Household pets, especially cats, became known as familiars if it was believed their owners had turned them into accomplices. Hundreds of animals were put to death for this reason. Any kind of skin blemish could cause the villagers to accuse individuals of being possessed. They could be arrested and searched for something as common as freckles.

At the end of these trials, a total of twenty people were either hanged or stoned to death. Most of these were women. Some who escaped the death penalty died in prison while others were pardoned or escaped. George Burroughs, an ex-minister and one of those convicted, stunned the villagers who had come to see him hang when he recited the entire Lord's Prayer on the scaffolding. A witch would have been unable to do that, but against the pleas of the crowd, Mather urged the authorities to complete the sentence.
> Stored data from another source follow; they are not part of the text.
(* ===== verification/RwDemo.v ===== *)
(** The threads of [concurrent/rw.cpp]: ten readers and ten writers call the
    shared counter ([Locks.RwCounter]) and print, each line under one mutex.  The
    counter's machine runs inside the program's; what it promises (its history is
    that of a sequential counter) gives what is printed. *)
From S2P Require Import Prelude Sync Locks.
Import RwCounter.
Open Scope nat_scope.

(** A line: the value a reader or a writer prints. *)
Inductive line := GetValue (v : Z) | WriteValue (v : Z).

(** A thread: sleeping or at the lock of [mtx], with [mtx] before the call, in
    the call, back from it. *)
Inductive tpc := Asleep | Holding | InCall | Returned (v : Z).

Record program := Program {
  mtx : option nat;
  counter : RwCounter.state;
  tpcs : list tpc;
  out : list line
}.

Section program.
(** The two arrays of threads: the readers come first. *)
Context (readers writers : nat).
Abbreviation threads_count := (readers + writers).

Definition request_of (i : nat) : request := if i <? readers then RGet else RIncrement.
Definition line_of (i : nat) (v : Z) : line := if i <? readers then GetValue v else WriteValue v.

Definition start : program :=
  Program None (RwCounter.init threads_count) (replicate threads_count Asleep) [].

(** The value a call returns: that of its read or of its store, the last one. *)
Definition value_of (e : event) : Z := match e with Get v | Increment v => v | Reset => 0%Z end.
Definition result (c : RwCounter.state) : outcome Z := from_option_ub (value_of <$> last (history c)).

Definition rw_step (i : nat) (s : program) : outcome program :=
  let move m c t o := Ok (Program m c (<[i := t]> (tpcs s)) o) in
  match tpcs s !! i with
  | None => Blocked
  | Some Asleep => m ← mutex_lock i (mtx s); move m (counter s) Holding (out s)
  | Some Holding => c ← thread_step i (request_of i) (counter s); move (mtx s) c InCall (out s)
  | Some InCall =>
      c ← thread_step i (request_of i) (counter s);
      match threads c !! i with
      | Some Idle => v ← result c; move (mtx s) c (Returned v) (out s)
      | _ => move (mtx s) c InCall (out s)
      end
  | Some (Returned v) =>
      m ← mutex_unlock i (mtx s); move m (counter s) Asleep (out s ++ [line_of i v])
  end.

Definition rw_demo : machine := Machine program nat (λ s, s = start) rw_step.

(** * Invariant *)

(** The events of the counter that the lines stand for. *)
Definition event_of (l : line) : event := match l with GetValue v => Get v | WriteValue v => Increment v end.

(** A thread in a call: its place in the counter, and the history so far. *)
Definition in_call (i : nat) (c : RwCounter.state) (es : list event) : Prop :=
  match threads c !! i with
  | Some GetLocked => i < readers ∧ history c = es
  | Some GetRead => i < readers ∧ ∃ v, history c = es ++ [Get v]
  | Some IncLocked | Some (IncLoaded _) => readers ≤ i ∧ history c = es
  | Some IncStored => readers ≤ i ∧ ∃ v, history c = es ++ [Increment v]
  | _ => False
  end.

(** Where the history is while thread [t] has [mtx], for what was printed. *)
Definition history_at (i : nat) (t : tpc) (c : RwCounter.state) (o : list line) : Prop :=
  match t with
  | InCall => in_call i c (event_of <$> o)
  | Returned v => history c = event_of <$> (o ++ [line_of i v])
  | _ => history c = event_of <$> o
  end.

Definition owns (t : tpc) : Prop := t ≠ Asleep.

Record inv (s : program) : Prop := {
  inv_tpcs : length (tpcs s) = threads_count;
  inv_threads : length (threads (counter s)) = threads_count;
  inv_owner : ∀ i, (∃ t, tpcs s !! i = Some t ∧ owns t) ↔ mtx s = Some i;
  inv_idle : ∀ i p, threads (counter s) !! i = Some p → tpcs s !! i ≠ Some InCall → p = Idle;
  inv_history : ∀ i t, tpcs s !! i = Some t → mtx s = Some i → history_at i t (counter s) (out s);
  inv_free : mtx s = None → history (counter s) = event_of <$> out s
}.

Lemma inv_start : inv start.
Proof.
  split; simpl; rewrite ?length_replicate; try done.
  - intros i. split; [| done]. by intros (t & [-> _]%lookup_replicate & ?).
  - by intros i p [-> _]%lookup_replicate.
Qed.

(** Only the thread with [mtx] moves the counter, and keeps the other threads
    where they are. *)
Lemma rw_inv_move i t t' p m c o s :
  inv s → tpcs s !! i = Some t → (owns t' ↔ m = Some i) →
  (m = mtx s ∧ (owns t ↔ owns t') ∧ mtx s = Some i ∨ mtx s = None ∧ m = Some i ∨ mtx s = Some i ∧ m = None) →
  threads c = <[i := p]> (threads (counter s)) → (t' ≠ InCall → p = Idle) →
  history_at i t' c o →
  inv (Program m c (<[i := t']> (tpcs s)) o).
Proof.
  intros [Hlt Hlc Ha Hid Hh Hf] Hi Hm Hm' Hc Hp Hhist. pose proof (lookup_lt_Some _ _ _ Hi) as Hlen.
  split; cbn [mtx counter tpcs out].
  - by rewrite length_insert.
  - by rewrite Hc, length_insert.
  - eapply (owner_moved owns); [exact Ha | exact Hi | exact Hm | tauto].
  - intros j q Hj Hne. rewrite Hc in Hj. apply list_lookup_insert_Some in Hj as [(<- & <- & _) | [Hij Hj]].
    + apply Hp. intros ->. apply Hne. by apply list_lookup_insert_eq.
    + apply (Hid j); [done |]. by rewrite list_lookup_insert_ne in Hne.
  - intros j u Hj Hmj. assert (j = i) as -> by (destruct Hm' as [(? & _ & ?) | [[? ?] | [? ?]]]; congruence).
    rewrite list_lookup_insert_eq in Hj by done. by injection Hj as <-.
  - intros ->. assert (t' = Asleep) as ->; [| done]. destruct Hm as [Hm _]. destruct t'; [done | exfalso; by assert (None = Some i) by by apply Hm ..].
Qed.

(** The call goes on, or returns the value of the event it has added. *)
Lemma in_call_step i c s s' :
  inv s → tpcs s !! i = Some InCall → mtx s = Some i → in_call i (counter s) (event_of <$> out s) →
  thread_step i (request_of i) (counter s) = Ok c →
  match threads c !! i with
  | Some Idle => v ← result c; Ok (Program (mtx s) c (<[i := Returned v]> (tpcs s)) (out s))
  | _ => Ok (Program (mtx s) c (<[i := InCall]> (tpcs s)) (out s))
  end = Ok s' → inv s'.
Proof.
  intros Hinv Hi Hm Hc Hs Hs'. unfold in_call in Hc. unfold thread_step in Hs.
  destruct (threads (counter s) !! i) as [p |] eqn:Hp; [| done].
  pose proof (λ q, list_lookup_insert_eq (threads (counter s)) i q (lookup_lt_Some _ _ _ Hp)) as Hlk.
  assert (∀ q c', threads c' = <[i := q]> (threads (counter s)) → q ≠ Idle →
    in_call i c' (event_of <$> out s) → inv (Program (mtx s) c' (<[i := InCall]> (tpcs s)) (out s))) as Hstay.
  { intros q c' Hq Hne Hin. apply (rw_inv_move i InCall InCall q); try done. by left. }
  assert (∀ v c', threads c' = <[i := Idle]> (threads (counter s)) →
    history c' = event_of <$> (out s ++ [line_of i v]) → result c' = Ok v →
    (v ← result c'; Ok (Program (mtx s) c' (<[i := Returned v]> (tpcs s)) (out s))) = Ok s' → inv s') as Hret.
  { intros v c' Hq Hh -> [= <-]. apply (rw_inv_move i InCall (Returned v) Idle); try done. by left. }
  destruct p as [| | | | w | | |]; try done; destruct Hc as [Hlt Hh]; revert Hs'; step_inv; sync_inv;
    cbn [threads]; rewrite Hlk; intros Hs'; try injection Hs' as <-.
  - apply (Hstay GetRead); try done. unfold in_call. simpl. rewrite Hlk. rewrite Hh. eauto.
  - destruct Hh as [v Hh]. refine (Hret v _ _ _ _ Hs'); [done | |]; unfold result; simpl; rewrite Hh.
    + rewrite fmap_app. unfold line_of. simpl. by rewrite (proj2 (Nat.ltb_lt i readers)).
    + by rewrite last_snoc.
  - apply (Hstay (IncLoaded (value_ (counter s)))); try done. unfold in_call. simpl. by rewrite Hlk.
  - apply (Hstay IncStored); try done. unfold in_call. simpl. rewrite Hlk, Hh. eauto.
  - destruct Hh as [v Hh]. refine (Hret v _ _ _ _ Hs'); [done | |]; unfold result; simpl; rewrite Hh.
    + rewrite fmap_app. unfold line_of. simpl. by rewrite (proj2 (Nat.ltb_ge i readers)).
    + by rewrite last_snoc.
Qed.

Lemma rw_inv_step i s s' : inv s → rw_step i s = Ok s' → inv s'.
Proof.
  intros Hinv Hs. pose proof Hinv as [Hlt Hlc Ha Hid Hh Hf]. unfold rw_step in Hs.
  destruct (tpcs s !! i) as [t |] eqn:Hi; [| done].
  assert (owns t → mtx s = Some i) as Hmi by (intros Ht; apply Ha; by exists t).
  specialize (Hh i t Hi).
  destruct (lookup_lt_is_Some_2 (threads (counter s)) i) as [p Hpi]; [rewrite Hlc, <- Hlt; by eapply lookup_lt_Some |].
  pose proof (Hid i p Hpi) as Hidle.
  destruct t.
  - apply bind_Ok in Hs as (m & [Hm ->]%mutex_lock_Ok & [= <-]). rewrite Hidle in Hpi by (rewrite Hi; done).
    apply (rw_inv_move i Asleep Holding Idle); try done; [by right; left | by rewrite list_insert_id | by apply Hf].
  - specialize (Hmi ltac:(done)). specialize (Hh Hmi). simpl in Hh. rewrite Hidle in Hpi by (rewrite Hi; done).
    apply bind_Ok in Hs as (c & Hc & [= <-]). unfold thread_step in Hc. rewrite Hpi in Hc.
    pose proof (list_lookup_insert_eq (threads (counter s)) i) as Hlk.
    unfold request_of in Hc. destruct (Nat.ltb_spec i readers); apply bind_Ok in Hc as (e & _ & [= <-]).
    + apply (rw_inv_move i Holding InCall GetLocked); try done; [by left |]. unfold history_at, in_call. simpl.
      rewrite Hlk by by eapply lookup_lt_Some. done.
    + apply (rw_inv_move i Holding InCall IncLocked); try done; [by left |]. unfold history_at, in_call. simpl.
      rewrite Hlk by by eapply lookup_lt_Some. done.
  - specialize (Hmi ltac:(done)). specialize (Hh Hmi). clear Hidle.
    apply bind_Ok in Hs as (c & Hc & Hs). by apply (in_call_step i c s s').
  - specialize (Hmi ltac:(done)). specialize (Hh Hmi). simpl in Hh. rewrite Hidle in Hpi by (rewrite Hi; done).
    apply bind_Ok in Hs as (m & [_ ->]%mutex_unlock_Ok & [= <-]).
    apply (rw_inv_move i (Returned v) Asleep Idle); try done; [by right; right | by rewrite list_insert_id].
Qed.

Lemma rw_inv_reachable (s : mstate rw_demo) : reachable s → inv s.
Proof.
  revert s. apply invariant_ind.
  - intros s ->. apply inv_start.
  - intros i s s' _ Hi Hs. by eapply rw_inv_step.
Qed.

Lemma counter_step i s s' :
  rw_step i s = Ok s' →
  counter s' = counter s ∨ ∃ a, mstep (machine_ threads_count) a (counter s) = Ok (counter s').
Proof.
  intros Hs. unfold rw_step in Hs. destruct (tpcs s !! i) as [[] |]; [| | | | done].
  - apply bind_Ok in Hs as (m & _ & [= <-]). by left.
  - apply bind_Ok in Hs as (c & Hc & [= <-]). right. by exists (i, request_of i).
  - apply bind_Ok in Hs as (c & Hc & Hs). right. exists (i, request_of i). simpl.
    rewrite Hc. destruct (threads c !! i) as [[] |]; try apply bind_Ok in Hs as (v & _ & Hs); by injection Hs as <-.
  - apply bind_Ok in Hs as (m & _ & [= <-]). by left.
Qed.

(** The counter inside is the counter on its own. *)
#[export] Instance demo_runs_counter : Refines rw_demo (machine_ threads_count).
Proof.
  refine {| ref_abs := (counter : mstate rw_demo → mstate (machine_ threads_count)) |}.
  - by intros s ->.
  - intros i s s' _ Hs. exact (counter_step i s s' Hs).
Defined.

Lemma counter_inside (s : mstate rw_demo) : reachable s → RwCounter.inv (counter s).
Proof. intros Hr. exact (counter_inv_reachable _ _ (refines_reachable demo_runs_counter s Hr)). Qed.

(** * The values printed *)
Definition printed (l : line) : Z := match l with GetValue v | WriteValue v => v end.
Definition writes (ls : list line) : Z :=
  foldr (λ l n, match l with WriteValue _ => n + 1 | GetValue _ => n end)%Z 0%Z ls.

Lemma to_unsigned_succ v : to_unsigned (to_unsigned v + 1) = to_unsigned (v + 1).
Proof. unfold to_unsigned. by rewrite Z.add_mod_idemp_l. Qed.

Lemma calls_values v ls w :
  calls (to_unsigned v) (event_of <$> ls) = Some w →
  ∀ k l, ls !! k = Some l → printed l = to_unsigned (v + writes (take (S k) ls)).
Proof.
  revert v. induction ls as [| l ls IH]; intros v Hc k l' Hk; [done |]. cbn [fmap list_fmap calls] in Hc.
  apply bind_Some in Hc as (v' & Hv' & Hc).
  assert (v' = to_unsigned (v + writes [l]) ∧ printed l = v') as [-> Hl].
  { destruct l as [r | r]; simpl in *; [destruct (Z.eqb_spec r (to_unsigned v)) | destruct (Z.eqb_spec r (to_unsigned (to_unsigned v + 1)))];
      simplify_eq; [by rewrite Z.add_0_r | by rewrite to_unsigned_succ]. }
  destruct k as [| k].
  - injection Hk as <-. change (take 1 (l :: ls)) with (l :: take 0 ls). by rewrite take_0.
  - simpl in Hk. rewrite (IH _ Hc k l' Hk). f_equal. destruct l; simpl; lia.
Qed.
It is interesting to note that all the women who confessed to being witches survived and those who refused to plead guilty were put to death. In later years, as accused survivors began to recant their guilty admissions, Mather had doubts about some of his actions. He attempted to minimize his involvement, but history remembers differently.

These events may seem outrageous to young people in the twenty first century, but it is not such a far cry from some of the rhetoric being spouted today. Wise people say unless we understand the past, we are doomed to repeat it.